▸ **Exercise prompt**:
In the records below, the line with "prev (prev_digest_sha256 stored))" opens the range and the line with "(if String.eqb (dg_tenant_id" closes it; print that range exactly and nothing else.

Stored items
[Start of Attachment]

(** The replay finds no break exactly on a chain. *)
Lemma replay_clean rows ep pos : replay rows ep pos [] = Ok [] <-> linked ep pos rows.
Proof.
  revert ep pos. induction rows as [|row rows IH]; intros ep pos; cbn; [done|]. split.
  - destruct (check_row _ _ _ _) as [acc|] eqn:Hc; [|done]. intros H.
    pose proof (replay_breaks _ _ _ _ _ H) as [more Hm].
    symmetry in Hm. apply List.app_eq_nil in Hm as [-> _].
    apply check_row_clean in Hc as (Hp & He & Hh). rewrite Hp in H. apply IH in H. naive_solver.
  - intros (Hp & He & Hh & Hl).
    rewrite (proj2 (check_row_clean row ep pos)) by done. rewrite Hp. by apply IH.
Qed.

(** The rows at or below a position are a prefix of a chain. *)
Lemma linked_upto prev pos rows (f : AuditLogEntry -> bool) :
  (forall a b, chain_position a <= chain_position b -> f b = true -> f a = true) ->
  linked prev pos rows -> linked prev pos (List.filter f rows).
Proof.
  intros Hf. revert prev pos. induction rows as [|r rows IH]; intros prev pos; cbn; [done|].
  intros (Hp & He & Hh & Hl). destruct (f r) eqn:Hr; cbn; [naive_solver|].
  apply linked_positions in Hl. rewrite List.Forall_forall in Hl.
  rewrite filter_none; [done|]. intros x Hx. apply Hl in Hx.
  destruct (f x) eqn:Hfx; [|done]. by rewrite (Hf r x) in Hr by (done || lia).
Qed.
(* ===== verification/AuditDigest.v ===== *)
(** * Daily audit digests and signed audit envelopes

    services/audit_hash_service.py and services/audit_signer.py.  A digest row
    pins the SHA-256 of one tenant's [audit_logs] rows of one UTC day and links
    to the digest of the previous day. *)

From S2P Require Import Prelude PyStr Json PyTime Encoding Crypto.

(** models/audit.py, [AuditLog]. *)
Record AuditLog : Type := {
  al_id : string;
  al_tenant_id : option string;
  actor_user_id : option string;
  action : string;
  al_resource_type : string;
  al_resource_id : option string;
  metadata_json : option json;
  ip_address : option string;
  al_occurred_at : datetime;
}.

(** models/compliance.py, [AuditHashDigest]. *)
Record AuditHashDigest : Type := {
  dg_tenant_id : string;
  covers_date : Z;
  digest_sha256 : string;
  prev_digest_sha256 : string;
  row_count : Z;
}.

#[export] Instance AuditHashDigest_eq_dec : EqDecision AuditHashDigest.
Proof. solve_decision. Defined.

Record DigestDB : Type := {
  dg_tenants : list string;
  audit_logs : list AuditLog;
  audit_hash_digests : list AuditHashDigest;
}.

Inductive digest_error : Type :=
| CanonicalizationError
| IntegrityError
| AuditHashMismatch (reason : string).

(** services/audit_hash_service.py, [previous_utc_day]: a day number. *)
Definition previous_utc_day (now : datetime) : Z := day_of (instant now - days 1).

(** services/audit_hash_service.py, [_day_window]. *)
Definition _day_window (day_utc : Z) : Z * Z := (days day_utc, days day_utc + days 1).

(** [ORDER BY occurred_at ASC, id ASC] *)
Definition oldest_first (x y : AuditLog) : bool :=
  (instant (al_occurred_at x) <? instant (al_occurred_at y))
  || ((instant (al_occurred_at x) =? instant (al_occurred_at y)) && String.leb (al_id x) (al_id y)).

(** services/audit_hash_service.py, [_load_day_rows]. *)
Definition _load_day_rows (db : DigestDB) (tid : string) (day_utc : Z) : list AuditLog :=
  let '(start, end_) := _day_window day_utc in
  isort oldest_first
    (List.filter (fun r => bool_decide (al_tenant_id r = Some tid)
                           && (start <=? instant (al_occurred_at r)) && (instant (al_occurred_at r) <? end_))
       (audit_logs db)).

(** The digest row of a tenant and day. *)
Definition find_digest (db : DigestDB) (tid : string) (day_utc : Z) : option AuditHashDigest :=
  find_first (fun d => String.eqb (dg_tenant_id d) tid && (covers_date d =? (_day_window day_utc).1))
    (audit_hash_digests db).

#[global] Arguments find_digest : simpl never.

(** services/audit_hash_service.py, [_prev_digest_for]. *)
Definition _prev_digest_for (db : DigestDB) (tid : string) (day_utc : Z) : string :=
  match find_digest db tid (day_utc - 1) with Some d => digest_sha256 d | None => "" end.

Definition opt_str (o : option string) : json := match o with Some s => JStr s | None => JNull end.

(** services/audit_export_service.py, [row_to_dict]: the offset is kept, a UTC
    one is written as [Z]. *)
Definition row_to_dict (row : AuditLog) : json :=
  let at_ := coerce_utc (al_occurred_at row) in
  JObj [("id", JStr (al_id row)); ("tenant_id", opt_str (al_tenant_id row));
        ("actor_user_id", opt_str (actor_user_id row)); ("action", JStr (action row));
        ("resource_type", JStr (al_resource_type row)); ("resource_id", opt_str (al_resource_id row));
        ("metadata_json", default JNull (metadata_json row)); ("ip_address", opt_str (ip_address row));
        ("occurred_at", JStr (if bool_decide (tzinfo at_ = Some 0) then isoformat_utc_z (wall at_)
                              else isoformat at_))].

(** The arguments of the digest: previous digest and rows, as hashed. *)
Definition digest_payload (prev : string) (rows : list AuditLog) : json :=
  JObj [("prev", JStr prev); ("rows", JList (map row_to_dict rows))].

Section Digests.
Context (sha256 : bytes -> bytes).
Context (canonical_json_bytes : json -> option bytes).

(** services/audit_hash_service.py, [_digest_rows]. *)
Definition _digest_rows (rows : list AuditLog) (prev_digest : string) : result digest_error string :=
  match canonical_json_bytes (digest_payload prev_digest rows) with
  | Some b => Ok (hex (sha256 b))
  | None => Raise CanonicalizationError
  end.

(** services/audit_hash_service.py, [compute_daily_digest]. *)
Definition compute_daily_digest (db : DigestDB) (tid : string) (day_utc : Z) :
    result digest_error (string * Z * string) :=
  let rows := _load_day_rows db tid day_utc in
  let prev := _prev_digest_for db tid day_utc in
  match _digest_rows rows prev with
  | Ok digest => Ok (digest, Z.of_nat (length rows), prev)
  | Raise e => Raise e
  end.

Definition add_digest (d : AuditHashDigest) (db : DigestDB) : DigestDB :=
  {| dg_tenants := dg_tenants db; audit_logs := audit_logs db;
     audit_hash_digests := audit_hash_digests db ++ [d] |}.

Definition same_key (d e : AuditHashDigest) : bool :=
  String.eqb (dg_tenant_id d) (dg_tenant_id e) && (covers_date d =? covers_date e).

(** services/audit_hash_service.py, [ensure_daily_digest].  [raced] are the
    digests other workers commit between the first query and the flush: the
    flush sees them through the unique constraint, and the rollback makes them
    visible. *)
Definition ensure_daily_digest (raced : list AuditHashDigest) (tid : string) (day_utc : Z) :
    M (session DigestDB) digest_error AuditHashDigest :=
  let* existing := query (fun db => find_digest db tid day_utc) in
  match existing with
  | Some d => ret d
  | None =>
      let* (digest, count, prev) := (fun s => (compute_daily_digest (working s) tid day_utc, s)) in
      let row := {| dg_tenant_id := tid; covers_date := (_day_window day_utc).1; digest_sha256 := digest;
                    prev_digest_sha256 := prev; row_count := count |} in
      fun s =>
        let committed' := fold_left (fun db d => add_digest d db) raced (committed s) in
        if existsb (same_key row) raced || negb (existsb (String.eqb tid) (dg_tenants (working s)))
        then
          let s' := Session committed' committed' in
          match find_digest (working s') tid day_utc with
          | Some d => (Ok d, s')
          | None => (Raise IntegrityError, s')
          end
        else (Ok row, Session (add_digest row (working s)) committed')
  end.

(** services/audit_hash_service.py, [verify_daily_digest]. *)
Definition verify_daily_digest (db : DigestDB) (tid : string) (day_utc : Z) : result digest_error AuditHashDigest :=
  match find_digest db tid day_utc with
  | None => Raise (AuditHashMismatch "missing")
  | Some stored =>
      match compute_daily_digest db tid day_utc with
      | Raise e => Raise e
      | Ok (recomputed, _, prev) =>
          if negb (String.eqb recomputed (digest_sha256 stored))
             || negb (String.eqb prev (prev_digest_sha256 stored))
          then Raise (AuditHashMismatch "mismatch")
          else Ok stored
      end
  end.

(** ** Lemmas *)

Lemma find_first_snoc {A} (f : A -> bool) l x :
  find_first f (l ++ [x]) = or_else (find_first f l) (if f x then Some x else None).
Proof. induction l as [|y l IH]; cbn; [done|]. by destruct (f y). Qed.

Lemma find_digest_add db tid day d :
  find_digest (add_digest d db) tid day =
  or_else (find_digest db tid day)
    (if String.eqb (dg_tenant_id d) tid && (covers_date d =? days day) then Some d else None).
Proof. unfold find_digest, add_digest. cbn. by rewrite find_first_snoc. Qed.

[End of Attachment]

▸ **Answer for this exercise**:
             || negb (String.eqb prev (prev_digest_sha256 stored))
          then Raise (AuditHashMismatch "mismatch")
          else Ok stored
      end
  end.

(** ** Lemmas *)

Lemma find_first_snoc {A} (f : A -> bool) l x :
  find_first f (l ++ [x]) = or_else (find_first f l) (if f x then Some x else None).
Proof. induction l as [|y l IH]; cbn; [done|]. by destruct (f y). Qed.

Lemma find_digest_add db tid day d :
  find_digest (add_digest d db) tid day =
  or_else (find_digest db tid day)
    (if String.eqb (dg_tenant_id d) tid && (covers_date d =? days day) then Some d else None).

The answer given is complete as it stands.